The main purpose of this ongoing blog will be to track global extreme or record temperatures related to climate change. Any reports I see of ETs will be listed below the main topic of the day. Some major news items of the day will be listed below those reports I’ll refer to extreme or record temperatures as ETs (not extraterrestrials).😉
Main Topic: The Rise of Climate Doomism and Why Despair Is Not an Option
Dear Diary. Yesterday’s post had the following title: Greenland Ice Sheet Maybe Beyond Hope of Saving. I didn’t state that there was no hope to save Greenland’s ice sheet. Inadvertently on Twitter this headline brought out an increasing number of climate “doomists,” who believe that our climate is beyond hope of being fixed no matter how much mitigation efforts are put forth via individual lifestyle changes and international cooperation. For our goals doomists are just as bad as “denialists,” who think that the climate is fine and that any global warming is naturally occurring. It seems like we are now fighting the Climate War on two fronts. Like denialists, doomists play right into the hands of the fossil fuel industry.

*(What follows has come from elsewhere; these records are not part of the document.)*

Fixpoint project_particles (res : Index) (delta_t : Q)
    (ps : list MPM3Particle) (g : Grids) : option Grids :=
  match ps with
  | [] => Some g
  | p :: rest =>
      match project_nodes delta_t p
              (get_bounded_rasterization_region res (pos p)) g with
      | Some g' => project_particles res delta_t rest g'
      | None => None
      end
  end.

(** [MPM3D::apply_deformation_force]; [calculate_force] is a virtual
    method of the particle classes, a parameter here. *)
Definition apply_deformation_force
    (calculate_force : MPM3Particle -> MPM3Particle) (res : Index)
    (delta_t : Q) (active : list nat) (st : Store) (g : Grids)
    : Store * option Grids :=
  let st' := for_each_active calculate_force active st in
  (st', project_particles res delta_t (active_particles active st') g).

End Force.

(** ** The constants of a simulation *)

Module Config.
Import Grid.

(** The members of [MPM3D] set by [initialize] that the transfers read. *)
Record Config : Type := mkConfig {
  res : Index;
  apic : bool;
  async : bool;
  base_delta_t : Q;
  affine_damping : Q
}.

End Config.

(** ** Resample (grid to particle) *)

Module Resample.
Import Scalar Linear Kernel3 Particles Grid Config.

(** The local accumulators of the lambda of [resample]. *)
Record Gather : Type := mkGather {
  g_v : Vector3;
  g_bv : Vector3;
  g_cdg : Matrix;
  g_b : Matrix;
  g_count : Z
}.

Definition gather_init : Gather :=
  mkGather (vconst 0) (vconst 0) (mdiag 0) (mdiag 0) 0%Z.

Again, I look back to history to see how victory came out of adversity. Churchill’s Britain appeared to be losing WWII back in 1940, but the British people never gave up despite the Blitz and odds not in their favor. Eventually victory was achieved after five long years of fighting Hitler’s war machine.
Humans have a knack for self-fulfilling prophecy. If a sports team thinks that it will lose going into a game, it probably will do so even though the talent making up that team might be sufficient enough for victory. This Climate War isn’t a game though. Our species is on the line. Also, there are good scientific reasons why there is still room for hope as Dr. Mann pointed out yesterday. Achievements so far should limit warming of global temperature averages to just below +3.0°C above preindustrial conditions, but much more work will be needed to keep that figure below the recommended +2.0°C figure.

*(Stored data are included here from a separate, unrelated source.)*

(** ** 14. Removing elements from the document *)

Lemma flat_map_flat_map {A B C : Type} (f : B -> list C) (g : A -> list B) (l : list A) :
  flat_map f (flat_map g l) = flat_map (fun x => flat_map f (g x)) l.
Proof.
  induction l as [|x l IH]; simpl.
  - reflexivity.
  - rewrite flat_map_app, IH. reflexivity.
Qed.

Lemma flat_map_ext_Forall {A B : Type} (f g : A -> list B) (l : list A) :
  Forall (fun x => f x = g x) l -> flat_map f l = flat_map g l.
Proof.
  induction 1 as [|x l Hx _ IH]; simpl.
  - reflexivity.
  - rewrite Hx, IH. reflexivity.
Qed.

Lemma flat_map_nil_Forall {A B : Type} (f : A -> list B) (l : list A) :
  Forall (fun x => f x = []) l -> flat_map f l = [].
Proof.
  induction 1 as [|x l Hx _ IH]; simpl.
  - reflexivity.
  - rewrite Hx, IH. reflexivity.
Qed.

Lemma decompose_is_remove_where (x : nat) (soup : BeautifulSoup) :
  decompose x soup = remove_where (fun i => Nat.eqb i x) soup.
Proof.
  unfold decompose, remove_where. apply flat_map_ext_Forall.
  apply Forall_forall. intros e _.
  induction e as [ty s|i n cs IH] using PageElement_nested_ind; simpl.
  - reflexivity.
  - destruct (Nat.eqb i x); [reflexivity|].
    rewrite (flat_map_ext_Forall _ _ _ IH). reflexivity.
Qed.

Lemma remove_where_ext (p q : nat -> bool) (soup : BeautifulSoup) :
  (forall i, p i = q i) -> remove_where p soup = remove_where q soup.
Proof.
  intros Hpq. unfold remove_where. apply flat_map_ext_Forall.
  apply Forall_forall. intros e _.
  induction e as [ty s|i n cs IH] using PageElement_nested_ind; simpl.
  - reflexivity.
  - rewrite Hpq. destruct (q i); [reflexivity|].
    rewrite (flat_map_ext_Forall _ _ _ IH). reflexivity.
Qed.

Lemma remove_where_twice (p q : nat -> bool) (soup : BeautifulSoup) :
  remove_where q (remove_where p soup) = remove_where (fun i => p i || q i) soup.
Proof.
  unfold remove_where. rewrite flat_map_flat_map. apply flat_map_ext_Forall.
  apply Forall_forall. intros e _.
  induction e as [ty s|i n cs IH] using PageElement_nested_ind; simpl.
  - reflexivity.
  - destruct (p i); simpl; [reflexivity|].
    destruct (q i); [reflexivity|].
    rewrite flat_map_flat_map, app_nil_r.
    rewrite (flat_map_ext_Forall _ _ _ IH). reflexivity.
Qed.

Lemma flat_map_singleton_Forall {A : Type} (f : A -> list A) (l : list A) :
  Forall (fun x => f x = [x]) l -> flat_map f l = l.
Proof.
  induction 1 as [|x l Hx _ IH]; simpl.
  - reflexivity.
  - rewrite Hx, IH. reflexivity.
Qed.

Lemma remove_where_none (soup : BeautifulSoup) :
  remove_where (fun _ => false) soup = soup.
Proof.
  unfold remove_where. apply flat_map_singleton_Forall.
  apply Forall_forall. intros e _.
  induction e as [ty s|i n cs IH] using PageElement_nested_ind; simpl.
  - reflexivity.
  - rewrite (flat_map_singleton_Forall _ _ IH). reflexivity.
Qed.

(** The loop of lines 44-45 leaves the tree without the listed elements. *)
Lemma decompose_each_is_remove_where (elements : list nat) (soup : BeautifulSoup) :
  decompose_each elements soup = remove_where (mem elements) soup.
Proof.
  unfold decompose_each. revert soup.
  induction elements as [|x l IH]; intros soup; simpl.
  - symmetry. apply remove_where_none.
  - rewrite IH, decompose_is_remove_where, remove_where_twice.
    apply remove_where_ext. intros i. reflexivity.
Qed.

Lemma flat_map_hom {A B C : Type} (h : list B -> list C) (g : A -> list B) (l : list A) :
  h [] = [] -> (forall a b, h (a ++ b) = h a ++ h b) ->
  h (flat_map g l) = flat_map (fun x => h (g x)) l.
Proof.
  intros Hnil Happ. induction l as [|x l IH]; simpl.
  - exact Hnil.
  - rewrite Happ, IH. reflexivity.
Qed.

Lemma oids_are_tags_elt (e : PageElement) : oids_elt e = map fst (tags_elt e).
Proof.
  induction e as [ty s|i n cs IH] using PageElement_nested_ind; simpl.
  - reflexivity.
  - f_equal.
    rewrite (flat_map_hom (map fst) tags_elt cs eq_refl (map_app fst)).
    apply flat_map_ext_Forall, IH.
Qed.

Lemma oids_are_tags (soup : BeautifulSoup) :
  flat_map oids_elt soup = map fst (tags soup).
Proof.
  unfold tags. rewrite (flat_map_hom (map fst) tags_elt soup eq_refl (map_app fst)).
  apply flat_map_ext_Forall, Forall_forall. intros e _. apply oids_are_tags_elt.
Qed.
(* ================================================================= *)
(** ** Sample databases and transports *)

(** One book with one chapter; [title_key] is the key its title is
    stored under. *)
Definition walden (title_key : string) (chapter : dict) : dict :=
  [(title_key, PStr "Walden"); ("author", PStr "Thoreau");
   ("chapters", PDict [("Economy", PDict chapter)])].

Definition one_chapter_db (title_key : string) (chapter : dict)
  : list value :=
  [PDict (walden title_key chapter)].

(** A short text with a sentence end in the middle. *)
Definition short_chapter : dict := [("text", PStr "Hi. x")].

(** 200 characters, the only period being the first of them. *)
Definition early_period : string := "." ++ str_repeat "a" 199.
Definition early_period_chapter : dict := [("text", PStr early_period)].

(** The text of the end-to-end scenario, with a link. *)
Definition hello_chapter : dict :=
  [("text", PStr (str_repeat "Hello world. " 50));
   ("link", PStr "https://example.org/walden")].

Definition empty_chapter : dict := [("text", PStr "")].

Definition always_fails : transport := fun _ => Fails "timed out".

Definition fails_twice : transport :=
  fun n =>
    match n with
    | 0%nat | 1%nat => Fails "timed out"
    | _ => Responds (PDict [("id", PStr "1_77"); ("ok", PStr "yes")])
    end.

Definition accepts : transport :=
  fun _ => Responds (PDict [("id", PStr "1_77"); ("ok", PStr "yes")]).

Definition no_repr : dict -> string := fun _ => "{...}".

(** A remote side that answers with a JSON string instead of an object. *)
Definition answers_text : transport := fun _ => Responds (PStr "ok").

(** A chapter whose text is null. *)
Definition null_chapter : dict := [("text", PNone)].

(** Two books, the second with two chapters. *)
Definition essays : dict :=
  [("main_title", PStr "Essays"); ("author", PStr "Emerson");
   ("chapters",
    PDict [("Nature", PDict hello_chapter);
           ("Self-Reliance",
            PDict [("text", PStr "Trust thyself. "); ("link", PStr "")])])].

Definition two_books : list value :=
  [PDict (walden "main_title" short_chapter); PDict essays].

(* ================================================================= *)
(** ** Start-up: the environment *)

(** What [setup_env] raises. *)
Inductive startup_error : Type :=
| EnvironmentError (msg : string).

(** [setup_env], with [os.getenv] after [load_dotenv] as the function
    [getenv].  [not v] holds for a variable that is unset and for one that
    is set to the empty string. *)
Definition setup_env (getenv : string -> option string)
  : startup_error + string * string :=
  match getenv "FB_PAGE_ID", getenv "FB_ACCESS_TOKEN" with
  | Some page_id, Some access_token =>
      if String.eqb page_id "" || String.eqb access_token ""
      then inl (EnvironmentError
                  "FB_PAGE_ID and FB_ACCESS_TOKEN must be set in .env file")
      else inr (page_id, access_token)
  | _, _ =>
      inl (EnvironmentError
             "FB_PAGE_ID and FB_ACCESS_TOKEN must be set in .env file")
  end.

(** An environment given as a list of bindings. *)
Fixpoint env_of (bindings : list (string * string)) (name : string)
  : option string :=
  match bindings with
  | [] => None
  | (n, v) :: rest => if String.eqb name n then Some v else env_of rest name
  end.

(** Every request of a trace went to [url] with the credential [token] and
    the published flag set. *)
Definition posts_authorised (url token : string) (tr : list event) : Prop :=
  Forall (fun ev => match ev with
                    | EvPost u p =>
                        u = url /\
                        dict_lookup "access_token" p = Some (PStr token) /\
                        dict_lookup "published" p = Some (PStr "true")
                    | _ => True
                    end) tr.

(* ================================================================= *)
(** ** Start-up: the logger *)

Inductive sink : Type :=
| Console
| LogFile (path : string).

Record log_handler : Type := mkHandler {
  h_sink : sink;
  h_level : level
}.

(** The logger named ["fb_poster"] once it is set up: its level and its
    own handlers, in the order they were added.  Handlers of other loggers
    are not part of it. *)
Record logger_state : Type := mkLogger {
  l_level : level;
  l_handlers : list log_handler
}.

(** [setup_logging(log_file)].  [logging.getLogger] hands out the one
    logger of that name, so the handlers it already has, [attached], stay
    on it. *)
Definition setup_logging (log_file : string) (attached : list log_handler)
  : logger_state :=
  let ch := mkHandler Console INFO in
  let fh := mkHandler (LogFile log_file) ERROR in
  mkLogger INFO (attached ++ [ch] ++ [fh]).

(** [lvl >= threshold] on the two levels in use. *)
Definition level_ge (lvl threshold : level) : bool :=
  match lvl, threshold with
  | INFO, ERROR => false
  | _, _ => true
  end.

Definition sink_eqb (a b : sink) : bool :=
  match a, b with
  | Console, Console => true
  | LogFile p, LogFile q => String.eqb p q
  | _, _ => false
  end.

(** The records one call of [logger.info] or [logger.error] leaves on the
    sink [s], as level and message: one for each handler on [s] whose level
    lets it through. *)
Definition deliver (logger : logger_state) (s : sink) (lvl : level)
    (msg : string) : list (level * string) :=
  if level_ge lvl (l_level logger)
  then flat_map (fun h => if sink_eqb (h_sink h) s
                             && level_ge lvl (h_level h)
                          then [(lvl, msg)] else [])
         (l_handlers logger)
  else [].

(** What a trace leaves on the sink [s]. *)
Definition written (logger : logger_state) (s : sink) (tr : list event)
  : list (level * string) :=
  flat_map (fun ev => match ev with
                      | EvLog lvl msg => deliver logger s lvl msg
                      | _ => []
                      end) tr.

(** The log records of a trace, and those at error level. *)
Definition log_records (tr : list event) : list (level * string) :=
  flat_map (fun ev => match ev with
                      | EvLog lvl msg => [(lvl, msg)]
                      | _ => []
                      end) tr.

Definition error_records (tr : list event) : list (level * string) :=
  filter (fun r => match fst r with ERROR => true | INFO => false end)
    (log_records tr).

(** The seconds a trace spends asleep. *)
Definition total_sleep (tr : list event) : Z :=
  fold_right Z.add 0 (sleeps tr).

Definition sample_env : string -> option string :=
  env_of [("FB_PAGE_ID", "1234"); ("FB_ACCESS_TOKEN", "secret")].

Definition empty_token_env : string -> option string :=
  env_of [("FB_PAGE_ID", "1234"); ("FB_ACCESS_TOKEN", "")].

For today’s purposes, let’s use a Washington Post article describing the rise of climate doomists and why their attitudes won’t help our climate change fighting cause (click on the link below to see an embedded video):
The rise of ‘doomers’: The people who think climate change can’t be stopped – The Washington Post
Why climate ‘doomers’ are replacing climate ‘deniers’
How U.N. reports and confusing headlines created a generation of people who believe climate change can’t be stopped
March 24, 2023
(The Washington Post illustration; iStock)

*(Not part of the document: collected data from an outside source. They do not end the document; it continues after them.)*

(** * check_cisco_uc_perf: threshold ranges, counter cache and probe runs

    A shallow embedding of [check_cisco_uc_perf.go] (releases 0.3 and 0.8).
    Go strings are byte strings and are modelled by [string]; [float64] is
    IEEE binary64, modelled by [spec_float] with precision 53 and maximal
    exponent 1024; [int] and [int64] values are modelled by [Z]: the
    program compares them and takes the difference of two clock readings,
    nothing that wraps around. *)

From Stdlib Require Import ZArith Bool Ascii String List Lia SpecFloat DecimalString.
From stdpp Require Import base option list gmap strings.

Local Open Scope Z_scope.

(** ** Package [strings] *)

(** [strings.Split(s, sep)]; every call site passes a one-byte separator. *)
Fixpoint strings_Split (s : string) (sep : ascii) : list string :=
  match s with
  | EmptyString => [EmptyString]
  | String c s' =>
      if Ascii.eqb c sep then EmptyString :: strings_Split s' sep
      else match strings_Split s' sep with
           | h :: t => String c h :: t
           | [] => [String c EmptyString]
           end
  end.

(** [strings.HasPrefix(s, prefix)]. *)
Fixpoint strings_HasPrefix (s prefix : string) {struct prefix} : bool :=
  match prefix, s with
  | EmptyString, _ => true
  | String p prefix', String c s' => Ascii.eqb c p && strings_HasPrefix s' prefix'
  | String _ _, EmptyString => false
  end.

(** [s[n:]]: the string without its first [n] bytes. *)
Fixpoint string_drop (n : nat) (s : string) : string :=
  match n, s with
  | O, _ => s
  | S n', String _ s' => string_drop n' s'
  | S _, EmptyString => EmptyString
  end.

(** [s[:n]]: the first [n] bytes of the string. *)
Fixpoint string_take (n : nat) (s : string) : string :=
  match n, s with
  | O, _ => EmptyString
  | S n', String c s' => String c (string_take n' s')
  | S _, EmptyString => EmptyString
  end.

(** [strings.HasSuffix(s, suffix)]:
    [len(s) >= len(suffix) && s[len(s)-len(suffix):] == suffix]. *)
Definition strings_HasSuffix (s suffix : string) : bool :=
  (String.length suffix <=? String.length s)%nat
  && String.eqb (string_drop (String.length s - String.length suffix) s) suffix.

(** [strings.TrimPrefix(s, prefix)]. *)
Definition strings_TrimPrefix (s prefix : string) : string :=
  if strings_HasPrefix s prefix then string_drop (String.length prefix) s else s.

(** [strings.Replace(s, old, new, -1)]; every call site passes a one-byte
    [old], so the occurrences cannot overlap. *)
Fixpoint strings_Replace (s : string) (old : ascii) (new : string) : string :=
  match s with
  | EmptyString => EmptyString
  | String c s' =>
      (if Ascii.eqb c old then new else String c EmptyString)
        +:+ strings_Replace s' old new
  end.

(** [strings.Index(s, substr)] for a one-byte [substr]; [-1] when absent. *)
Fixpoint strings_Index (s : string) (c : ascii) : Z :=
  match s with
  | EmptyString => -1
  | String a s' =>
      if Ascii.eqb a c then 0
      else let i := strings_Index s' c in if i <? 0 then -1 else i + 1
  end.

(** [strings.Repeat(s, count)] for a non-negative count. *)
Fixpoint strings_Repeat (s : string) (count : nat) : string :=
  match count with
  | O => EmptyString
  | S n => s +:+ strings_Repeat s n
  end.
(** Only the status handlers and the clock touch rows and timers. *)
Lemma step_row_frame (e : Event) (s : State) :
  match e with
  | StatusSelected _ | StatusSettled _ _ _ | TimePassed _ => True
  | _ =>
      statusUpdates (step e s) = statusUpdates s /\
      timers (step e s) = timers s /\
      clock (step e s) = clock s
  end.
Proof.
  destruct e; try exact I; cbn [step]; try (simpl; tauto).
  - destruct fetched as [[[] [envelope|?]]|?];
      unfold loadData_resume; run_handler; auto.
    destruct (String.eqb (Http.status envelope) "SUCCESS"); simpl; auto.
  - unfold goToNextProduct. run_handler.
    destruct (1 <? jsLength (ProductModalState.products (productModal s))); auto.
  - unfold goToPrevProduct. run_handler.
    destruct (1 <? jsLength (ProductModalState.products (productModal s))); auto.
  - unfold goToNextImage. run_handler.
    destruct (currentProduct s) as [p|]; auto.
    destruct (1 <? jsLength (Product.images p)); auto.
  - unfold goToPrevImage. run_handler.
    destruct (currentProduct s) as [p|]; auto.
    destruct (1 <? jsLength (Product.images p)); auto.
  - unfold performDelete. destruct fetched as [[[] ?]|?]; run_handler; auto.
Qed.

Lemma timer_invariants_step (e : Event) (s : State) :
  settledMarksHaveTimers s /\ timersWithin3000 s ->
  settledMarksHaveTimers (step e s) /\ timersWithin3000 (step e s).
Proof.
  intros [Hmarks Hdue]. pose proof (step_row_frame e s) as Hf.
  unfold settledMarksHaveTimers, timersWithin3000 in *.
  destruct e; cbv beta iota in Hf;
    try (match type of Hf with
         | _ /\ _ => destruct Hf as (Hu & Ht & Hc); rewrite Hu, Ht, Hc; auto
         end);
    clear Hf; cbn [step].
  - (* StatusSelected *)
    simpl. split; [|exact Hdue]. intros id r Hr Hl.
    destruct (decide (orderId = id)) as [->|Hne].
    + rewrite lookup_insert_eq in Hr. injection Hr as <-. discriminate.
    + rewrite lookup_insert_ne in Hr by exact Hne. eauto.
  - (* StatusSettled *)
    destruct (handleStatusChange_resume_row orderId newStatus fetched s)
      as (r0 & Hl0 & -> & -> & ->).
    split.
    + intros id r Hr Hl. destruct (decide (orderId = id)) as [->|Hne].
      * eexists. split; [apply enqueue_In; left; reflexivity | reflexivity].
      * rewrite lookup_insert_ne in Hr by exact Hne.
        destruct (Hmarks id r Hr Hl) as (t & Hin & Hid).
        exists t. split; [apply enqueue_In; now right | exact Hid].
    + intros t Hin. apply enqueue_In in Hin as [->|Hin]; [|auto].
      simpl. destruct (succeeded fetched); lia.
  - (* TimePassed *)
    destruct (advanceTo_timers time s) as [-> ->]. split.
    + intros id r Hr Hl. rewrite advanceTo_statusUpdates in Hr.
      destruct (existsb (firesFor time id) (timers s)) eqn:Hfire; [discriminate|].
      destruct (Hmarks id r Hr Hl) as (t & Hin & Hid).
      exists t. split; [|exact Hid]. apply filter_In. split; [exact Hin|].
      destruct (Timer.due t <=? time) eqn:Hd; [|reflexivity]. exfalso.
      assert (Hex : existsb (firesFor time id) (timers s) = true).
      { apply existsb_exists. exists t. split; [exact Hin|].
        unfold firesFor. now rewrite Hd, Hid, String.eqb_refl. }
      congruence.
    + intros t Hin. apply filter_In in Hin as [Hin _].
      specialize (Hdue t Hin). lia.
Qed.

When Sean Youra was 26 years old and working as an engineer, he started watching documentaries about climate change. Youra, who was struggling with depression and the loss of a family member, was horrified by what he learned about melting ice and rising extreme weather. He started spending hours on YouTube, watching videos made by fringe scientists who warned that the world was teetering on the edge of societal collapse — or even near-term human extinction. Youra started telling his friends and family that he was convinced that climate change couldn’t be stopped, and humanity was doomed.
In short, he says, he became a climate “doomer.”
“It all compounded and just led me down a very dark path,” he said. “I became very detached and felt like giving up on everything.”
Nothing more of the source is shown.